Novel long-tail hotspots were also identified in two other genes that encode members of the Ras superfamily of small GTPases. RAC1, in which we identified two hotspots, is a Rho subfamily member that plays a vital role in various cellular functions. RAC1 P29S is an oncogenic hotspot in melanomas12,33, that we also identified in head and neck, and endometrial cancers (Fig. 4d). This mutation can confer resistance to RAF inhibitor treatment in vitro34, and may underlie early resistance in patients35. We also identified a novel RAC1 A159V hotspot present in 10 tumors (q = 2.27 × 10−6; Fig. 4d). Notably, RAC1 A159V is paralogous to KRAS A146, a known activating mutation36. Whereas activating KRAS A146T mutations arise predominantly in colorectal carcinomas (Supplementary Table 2), RAC1 A159V mutations are most common in head and neck cancers and were not present in any melanomas, despite the frequency of RAC1 P29S in this cancer type. Moreover, similar to P29S mutations, we observed RAC1 A159V mutations in tumors that are both Ras/Raf wild-type and mutant (Fig. 4e). To determine whether RAC1 A159V is an activating mutation, we assessed its effect in vitro. Active RAC1 is GTP-bound, interacting with PAK1 to activate downstream effectors. Therefore, to quantify RAC1 activation in vitro, we used a PAK1 pull-down assay. In HEK293T cells expressing RAC1 A159V, there was substantial RAC1 activation to levels equal to or exceeding positive-control RAC1 GTPγS cells and greater than even those levels induced by the known RAC1 P29S oncogenic mutation (Fig. 4f).
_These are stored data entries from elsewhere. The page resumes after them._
(** * timed-msg: the relative-duration formatter and its timer loop

    A shallow embedding of [src/components/TimedMsg.vue]: the module-level
    function [getDurationData] and the component's [wrapClass],
    [updateStrings] and [preset], followed by the properties the
    specification states about them.

    Numbers.  Every number the component handles is either an integer
    (a millisecond time stamp, a count of seconds) or the [NaN] that
    [Date.prototype.getTime] returns for an invalid date.  Integers are
    modelled as [Z]; inside the safe-integer range the double arithmetic
    of the source is exact on them. *)

From Stdlib Require Import ZArith List Bool Lia.
From Stdlib Require Import Strings.String Strings.Ascii Numbers.DecimalString.
Import ListNotations.

Open Scope string_scope.
Open Scope Z_scope.

(** ** JavaScript numbers *)

Module JS.

Inductive number : Type :=
| Int (z : Z)
| NaN.

Definition sub (a b : number) : number :=
  match a, b with
  | Int x, Int y => Int (x - y)
  | _, _ => NaN
  end.

Definition mul (a b : number) : number :=
  match a, b with
  | Int x, Int y => Int (x * y)
  | _, _ => NaN
  end.

(** [a / b].  Both quotients of the program are passed through
    [Math.floor] before anything reads them, so the quotient is kept
    already floored; no divisor of the program is zero. *)
Definition div (a b : number) : number :=
  match a, b with
  | Int x, Int y => if y =? 0 then NaN else Int (x / y)
  | _, _ => NaN
  end.

(** [Math.floor] *)
Definition floor (a : number) : number := a.

(** [a % b]: the sign follows the dividend. *)
Definition rem (a b : number) : number :=
  match a, b with
  | Int x, Int y => if y =? 0 then NaN else Int (Z.rem x y)
  | _, _ => NaN
  end.

(** Comparisons: any comparison with [NaN] is false. *)
Definition ltb (a b : number) : bool :=
  match a, b with
  | Int x, Int y => x <? y
  | _, _ => false
  end.

Definition gtb (a b : number) : bool := ltb b a.

Definition leb (a b : number) : bool :=
  match a, b with
  | Int x, Int y => x <=? y
  | _, _ => false
  end.

(** [a === b] and [a !== b] *)
Definition strict_eqb (a b : number) : bool :=
  match a, b with
  | Int x, Int y => x =? y
  | _, _ => false
  end.

Definition strict_neb (a b : number) : bool := negb (strict_eqb a b).

(** The string a number takes inside a template literal. *)
Definition toString (a : number) : string :=
  match a with
  | Int z => NilZero.string_of_int (Z.to_int z)
  | NaN => "NaN"
  end.

End JS.

Import JS.

(** ** getDurationData *)

Module Duration.

Definition multipliers : list Z :=
  [31557600; 2629800; 604800; 86400; 3600; 60].

Definition units : list string :=
  ["year"; "month"; "week"; "day"; "hour"; "minute"].

(** [multipliers[a]]: an index past the end reads [undefined], which
    every arithmetic operator turns into [NaN]. *)
Definition multiplier (a : nat) : number :=
  match nth_error multipliers a with
  | Some m => Int m
  | None => NaN
  end.

(** [units[a]] *)
Definition unitName (a : nat) : string := nth a units "undefined".

(** The three locals the unit loop assigns. *)
Record LoopVars : Type := mkLoopVars {
  next : number;
  humanVal : number;
  unit : string
}.

(** [for (let a = 0; a < units.length; a += 1)] with its [break];
    [fuel] counts the indices still to visit. *)
Fixpoint findUnit (fuel a : nat) (diff : number) (isPast : bool)
         (v : LoopVars) : LoopVars :=
  match fuel with
  | O => v
  | S fuel' =>
      if gtb diff (multiplier a) then
        let extra := rem diff (multiplier a) in
        {| next := if gtb extra (Int 0) && negb isPast
                   then extra
                   else multiplier a;
           humanVal := div diff (multiplier a);
           unit := unitName a |}
      else findUnit fuel' (S a) diff isPast v
  end.

Record DurationData : Type := mkDurationData {
  dynamicDuration : string;
  diff : number;
  endWord : string;
  isPast : bool;
  prefixTxt : string;
  startWord : string;
  timeout : number
}.

(** Seconds from [now] to [when], before the sign is dropped. *)
Definition signedDiff (now : Z) (when : number) : number :=
  floor (div (sub when (Int now)) (Int 1000)).

(** The state of the locals when the loop has ended and [humanVal] has
    been floored (source line 139). *)
Definition bestUnit (d : number) (past : bool) : LoopVars :=
  let v := findUnit (List.length units) 0 d past
             {| next := Int 1; humanVal := d; unit := "second" |} in
  {| next := next v; humanVal := floor (humanVal v); unit := unit v |}.

(** The delay in seconds after the adjustment of lines 141-145. *)
Definition tickSeconds (d : number) (v : LoopVars) : number :=
  if strict_neb d (Int 0) && strict_eqb (rem (next v) (Int 60)) (Int 0)
  then Int 1
  else next v.

Definition getDurationData (now : Z) (when : number)
           (before after start end_ : string) : DurationData :=
  let diff0 := signedDiff now when in
  let isPast := ltb diff0 (Int 0) in
  let diff := if isPast then mul diff0 (Int (-1)) else diff0 in
  let endWord := if isPast then " " ++ end_ else EmptyString in
  let prefixTxt := if isPast then after else before in
  let startWord := if isPast then EmptyString else " " ++ start in
  let v := bestUnit diff isPast in
  let next := tickSeconds diff v in
  {| dynamicDuration :=
       if strict_eqb diff (Int 0)
       then "now"
       else toString (humanVal v) ++ " " ++ unit v
            ++ (if strict_neb (humanVal v) (Int 1) then "s" else EmptyString);
     diff := diff;
     endWord := endWord;
     isPast := isPast;
     prefixTxt := prefixTxt;
     startWord := if strict_eqb diff (Int 0) then EmptyString else startWord;
     timeout := mul next (Int 1000) |}.

End Duration.

(** ** The host: timers and the console *)

Module Host.

(** What the component can observe and change outside itself: the timers
    [setTimeout] has armed and that have neither fired nor been cleared
    (handle and delay in milliseconds; the callback is always
    [getStringUpdater(this)], a call of [updateStrings]), the next handle
    [setTimeout] gives out, and the lines written by [console.error]. *)
Record World : Type := mkWorld {
  pending : list (nat * number);
  nextId : nat;
  console : list string
}.

Definition setTimeout (delay : number) (w : World) : nat * World :=
  (nextId w,
   {| pending := pending w ++ [(nextId w, delay)];
      nextId := S (nextId w);
      console := console w |}).

Definition clearTimeout (h : nat) (w : World) : World :=
  {| pending := filter (fun t => negb (Nat.eqb (fst t) h)) (pending w);
     nextId := nextId w;
     console := console w |}.

Definition consoleError (msg : string) (w : World) : World :=
  {| pending := pending w;
     nextId := nextId w;
     console := console w ++ [msg] |}.

(** What [new Date(s)] can do: throw, or build a date object, whose time
    value is [NaN] when the string is not a date. *)
Inductive DateCtor : Type :=
| Throws
| DateObj (t : number).

End Host.

Import Host.

(** ** The TimedMsg component *)

Module TimedMsg.

Record Props : Type := mkProps {
  after : string;
  before : string;
  end_ : string;
  id : string;
  msgPrefix : string;
  msgSuffix : string;
  noticeAt : Z;
  start : string;
  warnAt : Z;
  when : string
}.

Record Data : Type := mkData {
  diff : number;
  endWord : string;
  humanPrefix : string;
  dynamicDuration : string;
  cutoffDateTime : string;
  isPast : bool;
  lastUpdated : Z;
  oldWhen : string;
  startWord : string;
  timestamp : number;
  timeouts : list nat
}.

(** [data()] *)
Definition data : Data :=
  {| diff := Int 0;
     endWord := EmptyString;
     humanPrefix := "Expires";
     dynamicDuration := EmptyString;
     cutoffDateTime := EmptyString;
     isPast := false;
     lastUpdated := 0;
     oldWhen := EmptyString;
     startWord := EmptyString;
     timestamp := Int 0;
     timeouts := [] |}.

(** The computed property [wrapClass]. *)
Definition wrapClass (p : Props) (d : Data) : string :=
  let tmp := "timed-msg" in
  if isPast d then tmp ++ " " ++ tmp ++ "--expired"
  else if (0 <? warnAt p) && leb (diff d) (Int (warnAt p))
  then tmp ++ " " ++ tmp ++ "--warning"
  else if (0 <? noticeAt p) && leb (diff d) (Int (noticeAt p))
  then tmp ++ " " ++ tmp ++ "--notice"
  else tmp.

(** [while (this.timeouts.length > 0) { clearTimeout(this.timeouts.shift()) }] *)
Fixpoint clearAll (ts : list nat) (w : World) : World :=
  match ts with
  | [] => w
  | to :: rest => clearAll rest (clearTimeout to w)
  end.

(** [updateStrings()]; [tmpNow] is what [Date.now()] returns during the
    call.  The unused local [t] of the source is left out. *)
Definition updateStrings (tmpNow : Z) (p : Props) (d : Data) (w : World)
  : Data * World :=
  let w1 := clearAll (timeouts d) w in
  let tmp := Duration.getDurationData tmpNow (timestamp d)
               (before p) (after p) (start p) (end_ p) in
  let armed :=
    if ltb (Duration.diff tmp) (Int 28800)
    then let (h, w2) := setTimeout (Duration.timeout tmp) w1 in ([h], w2)
    else ([], w1) in
  ({| diff := Duration.diff tmp;
      endWord := Duration.endWord tmp;
      humanPrefix := Duration.prefixTxt tmp;
      dynamicDuration := Duration.dynamicDuration tmp;
      cutoffDateTime := cutoffDateTime d;
      isPast := Duration.isPast tmp;
      lastUpdated := tmpNow;
      oldWhen := oldWhen d;
      startWord := Duration.startWord tmp;
      timestamp := timestamp d;
      timeouts := fst armed |},
   snd armed).

(** [getStringUpdater(context)]: the callback handed to [setTimeout].  It
    reads the component when it runs, not when it is built, so it takes
    the data and the host of that moment. *)
Definition getStringUpdater (p : Props) : Z -> Data -> World -> Data * World :=
  fun tmpNow d w => updateStrings tmpNow p d w.

Definition quote : string := String (ascii_of_nat 34) EmptyString.

(** The two lines preset can write to the console. *)
Definition couldNotConvert (s : string) : string :=
  "Could not convert " ++ quote ++ s ++ quote ++ " to Date object".

Definition couldNotConvertInvalid (s : string) : string :=
  "Could not convert " ++ quote ++ s ++ quote
  ++ " to Date object because input is invalid".

Section Preset.

(** The platform's date library: the [Date] constructor on a string,
    and the two locale formatters as functions of the time value. *)
Variable newDate : string -> DateCtor.
Variable toLocaleDateString : number -> string.
Variable toLocaleTimeString : number -> string.

(** [tmp.toString() === 'Invalid Date'] *)
Definition isInvalidDate (t : number) : bool :=
  match t with
  | NaN => true
  | Int _ => false
  end.

Definition setOldWhen (s : string) (d : Data) : Data :=
  {| diff := diff d;
     endWord := endWord d;
     humanPrefix := humanPrefix d;
     dynamicDuration := dynamicDuration d;
     cutoffDateTime := cutoffDateTime d;
     isPast := isPast d;
     lastUpdated := lastUpdated d;
     oldWhen := s;
     startWord := startWord d;
     timestamp := timestamp d;
     timeouts := timeouts d |}.

Definition setCutoff (text : string) (t : number) (d : Data) : Data :=
  {| diff := diff d;
     endWord := endWord d;
     humanPrefix := humanPrefix d;
     dynamicDuration := dynamicDuration d;
     cutoffDateTime := text;
     isPast := isPast d;
     lastUpdated := lastUpdated d;
     oldWhen := oldWhen d;
     startWord := startWord d;
     timestamp := t;
     timeouts := timeouts d |}.

(** [preset()] *)
Definition preset (tmpNow : Z) (p : Props) (d : Data) (w : World)
  : Data * World :=
  if String.eqb (when p) (oldWhen d) then (d, w)
  else
    let d1 := setOldWhen (when p) d in
    match newDate (when p) with
    | Throws =>
        (d1, consoleError (couldNotConvert (when p)) w)
    | DateObj t =>
        let w1 :=
          if isInvalidDate t
          then consoleError (couldNotConvertInvalid (when p)) w
          else w in
        let d2 := setCutoff
                    (toLocaleDateString t ++ " " ++ "at "
                     ++ toLocaleTimeString t) t d1 in
        updateStrings tmpNow p d2 w1
    end.

(** The two lifecycle hooks. *)
Definition beforeMount (tmpNow : Z) (p : Props) (d : Data) (w : World)
  : Data * World :=
  preset tmpNow p d w.

Definition updated (tmpNow : Z) (p : Props) (d : Data) (w : World)
  : Data * World :=
  preset tmpNow p d w.

End Preset.

End TimedMsg.

(** ** The life of one component *)

Module Lifecycle.

Import TimedMsg.

(** What can happen to a mounted component: Vue re-renders it and runs
    [updated()], with the props of that moment, or one of its timers
    fires. *)
Inductive Event : Type :=
| Updated (p : Props)
| TimerFired (h : nat).

Record Instance : Type := mkInstance {
  props : Props;
  state : Data;
  host : World
}.

Definition isPending (h : nat) (w : World) : bool :=
  existsb (fun t => Nat.eqb (fst t) h) (pending w).

(** A timer that fires is no longer pending. *)
Definition expire (h : nat) (w : World) : World :=
  {| pending := filter (fun t => negb (Nat.eqb (fst t) h)) (pending w);
     nextId := nextId w;
     console := console w |}.

Section Run.

Variable newDate : string -> DateCtor.
Variable toLocaleDateString : number -> string.
Variable toLocaleTimeString : number -> string.

(** The handles from [base] on are the ones given out since the component
    was mounted; while no other code runs they belong to its timers, whose
    callback is [getStringUpdater(this)]. *)
Variable base : nat.

(** Creation: [data()], then [beforeMount()]. *)
Definition mount (tmpNow : Z) (p : Props) (w : World) : Instance :=
  let r := beforeMount newDate toLocaleDateString toLocaleTimeString
             tmpNow p data w in
  {| props := p; state := fst r; host := snd r |}.
(** X3. A payload that is not well-formed UTF-8 ends the run at its event:
    nothing is written for that event, the error line follows the
    fragments written before it, and the rest of the stream is never
    pulled. *)
Theorem garbled_payload_stops_stream (rt : Runtime) (prog a b : string)
        (rest : list string) (events : list Event) (event : Event)
        (payload_bytes : byte_string) (unread : EventStream) :
  let question :=
    match rest with [] => "What is a derivative?" | q :: _ => q end in
  new_client rt "bedrock-agent-runtime" "eu-west-1" = inr tt ->
  agent_answer rt a b "test-session-123" question
  = inr (mk_response (events_then events (Yield event unread))) ->
  forallb well_formed events = true ->
  payload event = Some payload_bytes ->
  utf8_valid payload_bytes = false ->
  run rt (prog :: a :: b :: rest)
  = (([Call (boto3_client "bedrock-agent-runtime" "eu-west-1");
       Stdout ("Testing Agent..." ++ LF)%string;
       Stdout ("Question: " ++ question ++ LF ++ LF)%string;
       Call (invoke_agent a b "test-session-123" question);
       Stdout ("Response:" ++ LF)%string]
      ++ flat_map consumed events
      ++ [Call (next (inr (Some event)));
          Stdout ("Error: " ++ decode_error_text rt payload_bytes ++ LF)%string])%list,
     SysExit 1).
Proof.
  intros question Hclient Hanswer Hwf Hpayload Hbad.
  rewrite run_arguments. fold question.
  rewrite (test_agent_run rt a b question Hclient). cbv zeta.
  rewrite Hanswer. cbn [completion].
  rewrite (for_event_garbled rt events event payload_bytes unread "" []
                             Hwf Hpayload Hbad).
  cbn [fst snd app exn_str]. now rewrite <- app_assoc.
Qed.

Lemma garbled_payload_stops_stream_witness :
  calls (fst (run (streaming (stream_of [text_event "The "; garbled_event;
                                         text_event "end"]))
                  ["test-agent.py"; "AGENT0001"; "ALIAS001"]))
  = [boto3_client "bedrock-agent-runtime" "eu-west-1";
     invoke_agent "AGENT0001" "ALIAS001" "test-session-123" "What is a derivative?";
     next (inr (Some (text_event "The ")));
     next (inr (Some garbled_event))].
Proof.
  rewrite (garbled_payload_stops_stream
             (streaming (stream_of [text_event "The "; garbled_event;
                                    text_event "end"]))
             "test-agent.py" "AGENT0001" "ALIAS001" []
             [text_event "The "] garbled_event [xff]
             (stream_of [text_event "end"])
             eq_refl eq_refl eq_refl eq_refl eq_refl).
  reflexivity.
Defined.

(** X4. Whatever the stream, when the loop runs to its end [completion] is
    its starting value followed by exactly the text the loop wrote to
    standard output, in order: what was displayed is what was accumulated. *)
Theorem displayed_is_accumulated (rt : Runtime) (events : EventStream) :
  forall (completion : string) (t : trace call) (final : string),
    for_event rt events completion [] = (t, Return final) ->
    final = completion ++ joined (stdout t).
Proof.
  induction events as [| event rest IH | e]; intros completion t final.
  - cbn. intros H. injection H as <- <-. cbn. now rewrite append_empty_r.
  - cbn [for_event]. unfold bind, emit. rewrite on_event_run.
    destruct (payload event) as [b |]; [destruct (utf8_valid b) |];
      try discriminate;
      rewrite for_event_frame;
      destruct (for_event rt rest _ []) as [w o] eqn:Hrest; cbn [fst snd];
      intros H; injection H as <- ->;
      rewrite (IH _ _ _ Hrest); cbn [stdout joined].
    + now rewrite append_assoc.
    + reflexivity.
  - discriminate.
Qed.

Lemma displayed_is_accumulated_witness :
  "The derivative is..."
  = "" ++ joined (stdout (fst (for_event (streaming StopIteration)
                                         (stream_of derivative_events) "" []))).
Proof.
  exact (displayed_is_accumulated (streaming StopIteration)
           (stream_of derivative_events) "" _ "The derivative is..." eq_refl).
Defined.

(** X5. A run does not depend on the script's own name nor on arguments
    after the question: only the agent, the alias and the question count. *)
Theorem run_reads_three_arguments (rt : Runtime) (prog prog' a b : string) :
  run rt [prog; a; b] = run rt [prog'; a; b]
  /\ forall (q : string) (more : list string),
       run rt (prog :: a :: b :: q :: more) = run rt [prog'; a; b; q].
Proof.
  split; [| intros q more]; now rewrite !run_arguments.
Qed.

(** X6. The tester leaves with status 0 or 1, and with 0 exactly when it
    got its two arguments, the client was built, the invocation returned
    and the loop over the stream ran to its end. *)
Theorem tester_exit_status (rt : Runtime) (argv : list string) :
  (exit_status (snd (run rt argv)) = 0%Z \/ exit_status (snd (run rt argv)) = 1%Z)
  /\ (exit_status (snd (run rt argv)) = 0%Z
      <-> exists prog a b rest response final,
            argv = prog :: a :: b :: rest
            /\ new_client rt "bedrock-agent-runtime" "eu-west-1" = inr tt
            /\ agent_answer rt a b "test-session-123"
                 (match rest with [] => "What is a derivative?" | q :: _ => q end)
               = inr response
            /\ snd (for_event rt (completion response) "" []) = Return final).
Proof.
  destruct argv as [| prog [| a [| b rest]]];
    try (split; [now right |];
         split; [discriminate | intros (? & ? & ? & ? & ? & ? & H & _); discriminate]).
  rewrite run_arguments.
  set (question := match rest with [] => "What is a derivative?" | q :: _ => q end).
  destruct (new_client rt "bedrock-agent-runtime" "eu-west-1") as [e | []] eqn:Hclient.
  { assert (Hrun : test_agent rt a b question []
                   = ([Call (boto3_client "bedrock-agent-runtime" "eu-west-1")],
                      Raise e))
      by (unfold test_agent, bind, sdk; now rewrite Hclient).
    rewrite Hrun. split; [now right |].
    split; [discriminate | intros (? & ? & ? & ? & ? & ? & _ & H & _); discriminate]. }
  rewrite (test_agent_run rt a b question Hclient). cbv zeta.
  destruct (agent_answer rt a b "test-session-123" question) as [e | response]
    eqn:Hanswer.
  { split; [now right |].
    split; [discriminate |].
    intros (? & ? & ? & ? & ? & ? & Hargv & _ & H & _).
    injection Hargv as <- <- <- <-. fold question in H. congruence. }
  destruct (snd (for_event rt (completion response) "" [])) as [final | e | n]
    eqn:Hloop.
  - split; [now left |]. split; [intros _ | reflexivity].
    exists prog, a, b, rest, response, final. repeat split; assumption.
  - split; [now right |]. split; [discriminate |].
    intros (? & ? & ? & ? & ? & ? & Hargv & _ & H & Hreturn).
    injection Hargv as <- <- <- <-. fold question in H.
    rewrite Hanswer in H. injection H as <-. congruence.
  - now elim (for_event_no_exit rt (completion response) "" [] n).
Qed.

(** X7. A run invokes the agent at most once (there is no retry), and an
    invocation carries the first and the second argument as the agent and
    alias identifiers, unchanged. *)
Theorem at_most_one_invocation (rt : Runtime) (argv : list string) :
  (List.length (invocations (fst (run rt argv))) <= 1)%nat
  /\ forall a b s q,
       In (a, b, s, q) (invocations (fst (run rt argv))) ->
       nth_error argv 1 = Some a /\ nth_error argv 2 = Some b.
Proof.
  rewrite invocations_run.
  destruct argv as [| prog [| a' [| b' rest]]]; cbn;
    try (split; [lia | intros ? ? ? ? []]).
  destruct (new_client rt "bedrock-agent-runtime" "eu-west-1"); cbn;
    (split; [lia |]); intros a b s q; [intros [] |].
  intros [H | []]. injection H as <- <- _ _. now split.
Qed.
(** C7, amended: on a valid table with distinct ids, [getNextRank] returns
    [null] exactly when the current rank (the one [getRank] returns) is
    the last row; otherwise it returns the row after the current one with
    [xpRequired = nextMinXP - xp] and a [progress] that, for [xp >= 0] and
    thresholds below [2 ^ 43], is an integer nearest to
    [100 * (xp - minXP) / (nextMinXP - minXP)]: it is the [round] of that
    quotient unless the quotient is halfway between two integers, and one
    of the two then. *)
Theorem getNextRank_next_or_null (table : list Rank) (xp : Z) :
  valid_table table -> distinct_ids table ->
  Forall (fun r => minXP r < 2 ^ 43) table ->
  exists i cur,
    table !! i = Some cur /\
    GamificationRouter.getRankIn table xp = Some cur /\
    (GamificationRouter.getNextRankIn table xp = None <-> S i = length table) /\
    (forall nxt, table !! S i = Some nxt ->
       exists p,
         GamificationRouter.getNextRankIn table xp =
           Some {| GamificationRouter.rank := nxt;
                   GamificationRouter.xpRequired := minXP nxt - xp;
                   GamificationRouter.progress := Some p |} /\
         (0 <= xp ->
          (2 * p - 1) * (minXP nxt - minXP cur) <= 200 * (xp - minXP cur) /\
          200 * (xp - minXP cur) <= (2 * p + 1) * (minXP nxt - minXP cur) /\
          ((200 * (xp - minXP cur)) mod (2 * (minXP nxt - minXP cur))
             <> minXP nxt - minXP cur ->
           p = JS.Math_round (100 * inject_Z (xp - minXP cur) /
                              inject_Z (minXP nxt - minXP cur))%Q))).
Proof.
  intros Hvalid Hids Hsmall.
  assert (Hcur : exists i cur, table !! i = Some cur /\
                   GamificationRouter.getRankIn table xp = Some cur /\
                   (0 <= xp -> minXP cur <= xp /\
                      forall j r', table !! j = Some r' -> (i < j)%nat -> xp < minXP r')).
  { destruct (getRankLoop_scan table xp (length table) ltac:(lia))
      as [(i & cur & _ & Hi & Hle & Hlast & Hres) | [Hnone Hres]].
    - exists i, cur. split; [exact Hi |]. split; [exact Hres |].
      intros _. split; [exact Hle |].
      intros j r' Hj Hij. apply (Hlast j r' Hj).
      apply lookup_lt_Some in Hj. lia.
    - destruct Hvalid as [(r0 & Hr0 & Hmin0) _].
      exists O, r0. split; [exact Hr0 |].
      split; [unfold GamificationRouter.getRankIn; now rewrite Hres |].
      intros Hxp. apply lookup_lt_Some in Hr0 as Hlen.
      specialize (Hnone O r0 Hr0 Hlen). lia. }
  destruct Hcur as (i & cur & Hi & Hres & Hreached).
  exists i, cur. split; [exact Hi |]. split; [exact Hres |].
  apply lookup_lt_Some in Hi as Hlen.
  unfold GamificationRouter.getNextRankIn. rewrite Hres.
  unfold JS.findIndex. rewrite (findIndex_from_distinct table i cur 0 Hids Hi).
  destruct (Z.eqb_spec (0 + Z.of_nat i) (Z.of_nat (length table) - 1)) as [Hlast | Hmore].
  - split; [split; [lia | reflexivity] |].
    intros nxt Hnxt. apply lookup_lt_Some in Hnxt. lia.
  - destruct (lookup_lt_is_Some_2 table (S i) ltac:(lia)) as [nxt Hnxt].
    replace (0 + Z.of_nat i + 1) with (Z.of_nat (S i)) by lia.
    rewrite index_nat, Hnxt.
    assert (Hgap : minXP cur < minXP nxt).
    { destruct Hvalid as [_ Hinc]. apply (Hinc i (S i) cur nxt Hi Hnxt). lia. }
    cbn [mbind option_bind]. unfold JS.div.
    destruct (Z.eqb_spec (minXP nxt - minXP cur) 0) as [| _]; [lia |].
    cbn [mbind option_bind].
    split; [split; [discriminate | lia] |].
    intros nxt' Hnxt'. replace nxt' with nxt by congruence.
    eexists. split; [reflexivity |].
    intros Hxp. destruct (Hreached Hxp) as [Hle Habove].
    specialize (Habove (S i) nxt Hnxt ltac:(lia)).
    pose proof (valid_table_nonneg table i cur Hvalid Hi) as Hcur0.
    pose proof (proj1 (Forall_lookup _ _) Hsmall (S i) nxt Hnxt) as Hnxt43.
    cbn beta in Hnxt43.
    destruct (percent_near (xp - minXP cur) (minXP nxt - minXP cur)
                ltac:(lia) ltac:(lia)) as [Hlo Hhi].
    set (a := xp - minXP cur) in *. set (b := minXP nxt - minXP cur) in *.
    set (p := JS.Math_round (JS.mul (JS.quot a b) 100)) in *.
    split; [exact Hlo |]. split; [exact Hhi |].
    intros Htie. symmetry. apply Math_round_exact_percent; [lia | exact Hlo |].
    assert (Hne : 200 * a <> (2 * p + 1) * b); [| lia].
    intros Heq. apply Htie. rewrite Heq.
    replace ((2 * p + 1) * b) with (b + p * (2 * b)) by ring.
    rewrite Z_mod_plus_full. apply Z.mod_small. lia.
Qed.
(** * opencode-plugin-sema: the adapter of [src/plugin.ts]

    A shallow embedding of the plugin: the port deriver [getPortForDir], the
    health probe [checkServerHealth], the activation body of [SemaPlugin]
    with its bounded polling loop, and the four tool callbacks [sema],
    [sema_find], [sema_refs] and [sema_query].

    Conventions of the embedding.
    - A JavaScript string is the list of its UTF-16 code units.
    - A BigInt is a [Z]; the 64-bit mask of the hash is written out.
    - Calls into the runtime (realpathSync, fetch, which, spawn, sleep) are
      answered by a [World] and logged, in program order, in a trace. They
      may complete abruptly where the runtime can: [realpathSync], [fetch]
      and [spawn] may throw; [which] yields a path or null. The source
      catches what [realpathSync] and [fetch] throw, and has no handler
      around any of its five [spawn] calls. *)

From Stdlib Require Import ZArith List String Ascii Bool Lia DecimalString.
From Stdlib Require Decimal DecimalZ.
Import ListNotations.

Local Open Scope Z_scope.

(** ** JavaScript strings *)

Module JS.

(** A string value: its UTF-16 code units, each in [0, 65536). *)
Definition JSString := list Z.

(** The code units of an ASCII literal of the source. *)
Definition js (s : string) : JSString :=
  map (fun c => Z.of_N (N_of_ascii c)) (list_ascii_of_string s).

(** ToBoolean on a string: only the empty string is falsy. *)
Definition truthy (s : JSString) : bool :=
  match s with
  | [] => false
  | _ :: _ => true
  end.

(** [a || b] on strings. *)
Definition or_else (a b : JSString) : JSString :=
  if truthy a then a else b.

(** ToBoolean on a value that is a string, or undefined / null. *)
Definition truthy_opt (o : option JSString) : bool :=
  match o with
  | Some s => truthy s
  | None => false
  end.

(** The decimal numeral of an integer: an optional minus sign and the
    digits, without leading zeros. *)
Definition decimal (z : Z) : JSString :=
  js (NilZero.string_of_int (Z.to_int z)).

(** The two observations the source makes of a number argument:
    ToBoolean ([if (args.n)]) and ToString ([String(args.n)], the
    stringification of the number in base 10). *)
Class Number (num : Type) : Type := {
  to_boolean : num -> bool;
  to_string : num -> JSString
}.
Moreover, cells expressing RAC1 Q61R, a mutation we identified in a primary prostate cancer that is paralogous to KRAS Q61, also potently induced RAC1 activation (Fig. 4d,f).

RRAS2 is a Ras-related small GTPase37. RRAS2 is overexpressed or mutated in a small number of cancer cell lines of various origins38,39,40, and is oncogenic in vitro with transforming ability similar to that of established Ras oncoproteins41. However, it has not been documented as somatically mutated in human tumor specimens. Here, we identified a RRAS2 Q72 hotspot present in nine tumors (q = 8 × 10−15). Similar to RAC1 A159V, the RRAS2 Q72 hotspot is paralogous to KRAS Q61 (Fig. 4d). However, unlike RAC1, RRAS2 Q72 does not predominate in any individual tumor type. Also unlike RAC1, the RRAS2 Q72 mutation was present in Ras/Raf wild-type tumors among the affected types (Fig. 4e). This result suggests that RRAS2 activation may be an alternative avenue for tumors to acquire Ras-like activation as previous studies have shown that RRAS2 shares many Ras downstream signaling elements including phosphatidylinositol-3 kinase (PI3K)42,43, the Ral GDP dissociation pathway42, and Raf kinases44. Beyond these hotspots, several less common RAC1 and RRAS2 mutations affect paralogous residues of highly recurrent alleles in KRAS (Fig. 4d); some which we validated were also activating in vitro (Fig. 4f), indicating that the landscape of potentially functional mutations in these genes extends beyond even these less common long-tail hotspots to private mutations as well.